TRY IT
Only the lines below between the ones containing "destruct s; cbn" and "replace (points_to (if", inclusive, are to be reproduced, each exactly as it stands.

[Opening EXERCISE INPUT section]

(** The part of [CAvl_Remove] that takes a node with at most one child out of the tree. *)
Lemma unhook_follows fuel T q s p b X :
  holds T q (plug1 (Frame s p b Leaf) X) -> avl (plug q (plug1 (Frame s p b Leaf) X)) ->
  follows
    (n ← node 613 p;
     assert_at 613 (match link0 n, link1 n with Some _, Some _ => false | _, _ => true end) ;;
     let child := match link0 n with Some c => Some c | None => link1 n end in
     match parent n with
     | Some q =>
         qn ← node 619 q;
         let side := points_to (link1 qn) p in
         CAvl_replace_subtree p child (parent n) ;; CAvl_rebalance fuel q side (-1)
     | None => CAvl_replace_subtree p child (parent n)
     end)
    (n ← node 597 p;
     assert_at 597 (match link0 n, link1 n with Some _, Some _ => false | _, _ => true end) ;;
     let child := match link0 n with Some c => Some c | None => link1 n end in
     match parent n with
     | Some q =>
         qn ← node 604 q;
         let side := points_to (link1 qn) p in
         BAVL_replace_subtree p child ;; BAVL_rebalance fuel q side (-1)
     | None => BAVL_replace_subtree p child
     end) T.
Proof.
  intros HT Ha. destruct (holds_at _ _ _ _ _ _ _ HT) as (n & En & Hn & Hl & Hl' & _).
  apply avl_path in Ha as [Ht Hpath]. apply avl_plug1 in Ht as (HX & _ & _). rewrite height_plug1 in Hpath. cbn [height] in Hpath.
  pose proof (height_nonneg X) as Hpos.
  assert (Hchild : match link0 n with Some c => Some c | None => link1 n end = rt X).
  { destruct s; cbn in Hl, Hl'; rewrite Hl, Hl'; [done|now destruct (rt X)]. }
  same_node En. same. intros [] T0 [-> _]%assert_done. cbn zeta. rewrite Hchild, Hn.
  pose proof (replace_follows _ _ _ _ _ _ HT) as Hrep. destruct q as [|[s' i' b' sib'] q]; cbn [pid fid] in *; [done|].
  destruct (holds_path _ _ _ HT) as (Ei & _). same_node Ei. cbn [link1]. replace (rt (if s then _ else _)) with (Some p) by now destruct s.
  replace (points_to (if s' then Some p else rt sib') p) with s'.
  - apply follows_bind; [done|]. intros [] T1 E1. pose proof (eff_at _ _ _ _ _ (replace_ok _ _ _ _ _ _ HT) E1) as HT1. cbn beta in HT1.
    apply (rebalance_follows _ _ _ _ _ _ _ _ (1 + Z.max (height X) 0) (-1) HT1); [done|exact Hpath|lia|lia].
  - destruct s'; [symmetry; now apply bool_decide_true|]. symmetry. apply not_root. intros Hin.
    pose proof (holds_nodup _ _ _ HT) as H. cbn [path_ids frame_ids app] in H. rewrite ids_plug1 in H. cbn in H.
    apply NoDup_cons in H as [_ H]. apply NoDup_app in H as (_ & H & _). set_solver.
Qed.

[Closing EXERCISE INPUT section]

FINISHED TASK
  { destruct s; cbn in Hl, Hl'; rewrite Hl, Hl'; [done|now destruct (rt X)]. }
  same_node En. same. intros [] T0 [-> _]%assert_done. cbn zeta. rewrite Hchild, Hn.
  pose proof (replace_follows _ _ _ _ _ _ HT) as Hrep. destruct q as [|[s' i' b' sib'] q]; cbn [pid fid] in *; [done|].
  destruct (holds_path _ _ _ HT) as (Ei & _). same_node Ei. cbn [link1]. replace (rt (if s then _ else _)) with (Some p) by now destruct s.
  replace (points_to (if s' then Some p else rt sib') p) with s'.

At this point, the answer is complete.